16 responses to “Unconditional love

  1. what an incompetent, insensitive git!! If I were the girl I’d just tell him where he could go 😐

    🙂 liked the style of narrating a story with a letter.. I always feel a written piece of prose or verse will be a success only when the reader doesn’t see the words and just pictures the events in his/her mind.. this story does exactly that! bravo!

  2. wonderful blog….
    Liked yourposts……

  3. Ha ha ha….He really loves the lady, Unconditionally. This may have been posted as a funny post, but I think these kind of lovers and their families exist in our society. What do you say?

  4. neha

    we pretend tht we are changed by all levels ………..but unfortunately we couldnt change our mentality……..and both men and women are resopsible for it……because she as{ girl ,wife mother , mother in law}s couldnt oppose and never teach her son to break this borrowing chain……we all r part of the game {except me-i broke the chain}

    it is really a good work . At least u dare to explore the naked truth……..and only those make the fun of it who are the part of this game….who pretends tht they are not like them……….but like everything tht come accross the borrowing chain……(asked everthing in very articulate manner….) hope this will be ur first step towards breaking the chain

  5. Well, I don’t think any girl would like to be ‘officially’ engaged to and seriously ‘wanting’ to marry such a person. Unconditional love, to borrow from Portia, must droppeth (like mercy) as the gentle rain from heaven. It cannot pre suppose anything. Sadly, the state in our society is very much as you have picturised.
    Wonderful articulation of the idea. Great writing 🙂
    Sathej

  6. priyaiyer

    @priya

    me too would do the same! 🙂

    thanks a lot! 🙂

    @deepak

    thanks! welcome here! 🙂

    @sushil

    ya, i guess it could hav qualified to be posted under the ‘humour’ category,but unfortunately, it depicts the sad state of our society. 😦 yes, from what i have seen, i do think such things still happen in our society. 😦

    @neha

    way to go! 🙂 what u say is very, very true!

    @sathej

    thanks! 🙂

    wow! thats a beautiful quote! loved it! 🙂

  7. lovely post. liked the story 🙂 now, write the part where the girl replies. 🙂

  8. priyaiyer

    @rusty neurons

    thanks! 🙂 yep, will do that! great idea! 🙂

  9. liked the style… but are people really like that nowadays???

  10. priyaiyer

    @sharan

    thanks! 🙂

    yep, some are! 😦 thankfully, not all! 🙂

  11. Brinda

    Guys claim to be very broad minded, but all that is only till they fall in love.. Then, once their parents agree to their choice, they try to obey their every command and satisfy their demands.. If they feel that the girl is not worthy of their status, they should have thought about it before falling in love rather than harrasing her later.. It is indeed a sad state..

  12. priyaiyer

    @brinda

    sad but true. 😦 have heard that some girls too ‘changed’ after being engaged. what i don’t understand is the need for pretence. if you expect something from your would-be, it is way better to discuss it with him/her right from the initial stages rather than letting the cat out of the bag at a later stage. 😦

  13. Saumya

    If I were the girl, the guy would know where to go !!! 🙂 Well written piece..

  14. priyaiyer

    @saumya

    he he! same here! 🙂 thanks!

  15. Nice post Priya.
    I could not help but think, how sometimes we tend to glamorize love and emotion, and before people realize the importance and significance as to what a relationship should mean to one another, they end up believing they are in one.
    I don’t think I would blame a couple for that, there are so many reasons and pressures on them to do things in a certain way they do.
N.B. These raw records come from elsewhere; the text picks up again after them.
(* ===== verification/Start.v ===== *)
(** * Starting a runtime (src/src/runtime.rs, src/src/driver.rs, src/src/engine)

    [Runtime::new] creates an engine and a driver around it, puts the runtime in a
    pinned box and tells its parts their addresses.  The theorem: what it yields is in
    the state the theorems about the engine, the driver and the runtime start from, and
    what fails leaves nothing behind. *)

From stdpp Require Import base gmap list numbers tactics.
From S2P Require Import Prelude Queue Engine Uring UringSpec UringWork Setup Driver Runtime.

(** The fields of [Runtime] but the executor, and where the executor finds its pool. *)
Record PulseRuntime (P : Type) : Type := mkPulseRuntime {
  rt_driver : Driver;
  rt_engine : Created P;
  rt_workers : Runtime;
  executor_pool : option Z
}.

Arguments mkPulseRuntime {P} _ _ _ _.
Arguments rt_driver {P} _.
Arguments rt_engine {P} _.
Arguments rt_workers {P} _.
Arguments executor_pool {P} _.

(** The list that holds no worker yet. *)
Definition no_workers : Runtime := mkRuntime [] [] [] [] [].

(** [Pin] for [Engine] and [Driver] *)
Definition Engine_pin {P} (address : Z) (inner : Created P) : Created P := IoUring_pin address inner.
Definition Driver_pin {P} (address : Z) (io_engine : Created P) : Created P :=
  Engine_pin address io_engine.

(** [Pin for Runtime], with the addresses of the fields [pool] and [driver] *)
Definition Runtime_pin {P} (pool engine : Z) (self : PulseRuntime P) : PulseRuntime P :=
  mkPulseRuntime (rt_driver self) (Driver_pin engine (rt_engine self)) (rt_workers self)
    (Some pool).

Section Start.
Context {S P : Type} (engine_new : M S (Result (Created P))).
(** The box: the addresses of the pool and of the engine in it. *)
Context (new_box : M S (Z * Z)).

(** [Engine::new]; the only engine is io_uring. *)
Definition Engine_new : M S (Result (Created P)) :=
  inner ←? engine_new;
  mret (Ok inner).

Definition Driver_new : M S (Result (Driver * Created P)) :=
  io_engine ←? Engine_new;
  mret (Ok (new_driver, io_engine)).

Definition Runtime_new : M S (Result (PulseRuntime P)) :=
  driver ←? Driver_new;
  let runtime := mkPulseRuntime driver.1 driver.2 no_workers None in
  box ← new_box;
  mret (Ok (Runtime_pin box.1 box.2 runtime)).
End Start.

Section Ready.
Context {S P : Type} (fatal : Prop).
Context (io_uring_detect_features : M S (Result (option IoRingFeatures))).
Context (log : Message → M S unit).
Context (io_uring_setup : SetupParameters → M S (OsResult (Z * Parameters))).
Context (thread_pool_new : M S (Result P)) (drop_pool : P → M S unit).
Context (drop_fd : Z → M S unit) (eventfd_new : M S (Result Z)).
Context (overflow_checks : bool) (szc szs : Z).
Context (mmap : Z → MmapOffsets → Z → OsResult Map) (ring_memory : S → Rings → RingMemory).
Context (new_box : M S (Z * Z)) (open_fds : S → gset Z) (pools : S → nat).
Context (laws : setup_laws fatal io_uring_detect_features log io_uring_setup thread_pool_new
  drop_pool drop_fd eventfd_new szc szs ring_memory open_fds pools).
Context (Hbox : ∀ s, wp fatal new_box s (λ _ s', owns open_fds pools (open_fds s) (pools s) s')).

Local Abbreviation IoUring_new := (IoUring_new io_uring_detect_features log io_uring_setup
  thread_pool_new drop_pool drop_fd eventfd_new overflow_checks szc szs mmap ring_memory).

(** C20: [Runtime::new] yields a runtime all of whose parts are ready: an engine in the
    state from which its operations are proved correct, which owns its ring, its event
    descriptor and its thread pool and whose event request knows it before it can be
    delivered, a driver with no timer that is not exiting, and no worker.  If anything on
    the way fails (detecting the features, setting up or mapping the rings, the event
    descriptor, the pool), every descriptor and thread it got is given back. *)
Theorem new_runtime_ready s :
  wp fatal (Runtime_new IoUring_new new_box) s (λ r s',
    match r with
    | Ok rt => let c := rt_engine rt in
        (ring_fd c ∉ open_fds s) ∧ (event_fd_raw c ∉ open_fds s) ∧ ring_fd c ≠ event_fd_raw c ∧
        owns open_fds pools ({[ ring_fd c; event_fd_raw c ]} ∪ open_fds s)
          (Datatypes.S (pools s)) s' ∧
        (∀ K U (view : KernelView K) event_request (k : K) (u : U), taken k = [] → posted k = [] →
          engine_ok event_request
            (bool_decide (SubmitAll ∈ req_flags (setup_params (features (created_engine c)))))
            (mkWorld (created_engine c) k u [] [])) ∧
        is_Some (event_arg c) ∧ is_Some (executor_pool rt) ∧
        timers (rt_driver rt) = [] ∧ exiting (rt_driver rt) = false ∧
        runtime_ok (rt_workers rt) ∧ linked (rt_workers rt) = []
    | Err _ => owns open_fds pools (open_fds s) (pools s) s'
    end).
Proof.
  unfold Runtime_new, Driver_new, Engine_new. wp_steps.
  eapply wp_mono; [apply (IoUring_new_spec fatal), laws|].
  intros [c|e] s1 H1; simpl; wp_steps; [|done].
  eapply wp_mono; [apply Hbox|]. intros [pool addr] s2 [E1 E2]. wp_steps. simpl in *.
  destruct H1 as (? & ? & ? & [E3 E4] & Hok). split_and!; try done.
  - split; congruence.
  - by split; [constructor|].
Qed.
End Ready.

Lemma new_runtime_ready_witness :
  let new := IoUring_new SimSetup.detect SimSetup.note SimSetup.setup SimSetup.pool_new
    (λ _, SimSetup.set_pools pred) SimSetup.close_fd SimSetup.event_new true 16 64
    (λ _, sample_mmap) (λ _ _, sample_memory) in
  wp False (Runtime_new new (mret (4096, 8192))) SimSetup.process (λ r s',
    match r with
    | Ok rt => let c := rt_engine rt in
        (ring_fd c ∉ SimSetup.p_open SimSetup.process) ∧
        (event_fd_raw c ∉ SimSetup.p_open SimSetup.process) ∧ ring_fd c ≠ event_fd_raw c ∧
        owns SimSetup.p_open SimSetup.p_pools
          ({[ ring_fd c; event_fd_raw c ]} ∪ SimSetup.p_open SimSetup.process) 1 s' ∧
        (∀ K U (view : KernelView K) event_request (k : K) (u : U), taken k = [] → posted k = [] →
          engine_ok event_request
            (bool_decide (SubmitAll ∈ req_flags (setup_params (features (created_engine c)))))
            (mkWorld (created_engine c) k u [] [])) ∧
        is_Some (event_arg c) ∧ is_Some (executor_pool rt) ∧
        timers (rt_driver rt) = [] ∧ exiting (rt_driver rt) = false ∧
        runtime_ok (rt_workers rt) ∧ linked (rt_workers rt) = []
    | Err _ => owns SimSetup.p_open SimSetup.p_pools (SimSetup.p_open SimSetup.process) 0 s'
    end).
Proof.
  apply (new_runtime_ready False SimSetup.detect SimSetup.note SimSetup.setup SimSetup.pool_new
    (λ _, SimSetup.set_pools pred) SimSetup.close_fd SimSetup.event_new true 16 64
    (λ _, sample_mmap) (λ _ _, sample_memory) (mret (4096, 8192)) SimSetup.p_open
    SimSetup.p_pools).
  - apply sim_setup_laws.
  - intros s. split; reflexivity.
Defined.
But then realizing importance of love/relation does take a lot out of a person

  16. priyaiyer

    @rambler

    hey! welcome here! quite a nice blog you’ve got. will go through your posts at leisure. 🙂

    thanks! yep, i agree. accepting a person just as he/she is – that is the purest form of love. yes, i understand the pressures and reasons and the difficulties involved, but it would ultimately be worth the effort. and people do evolve with time and adjust to each other’s requirements over a period of time. it is pointing out these things to your partner and forcing change that is wrong. such things should come naturally, out of own free will.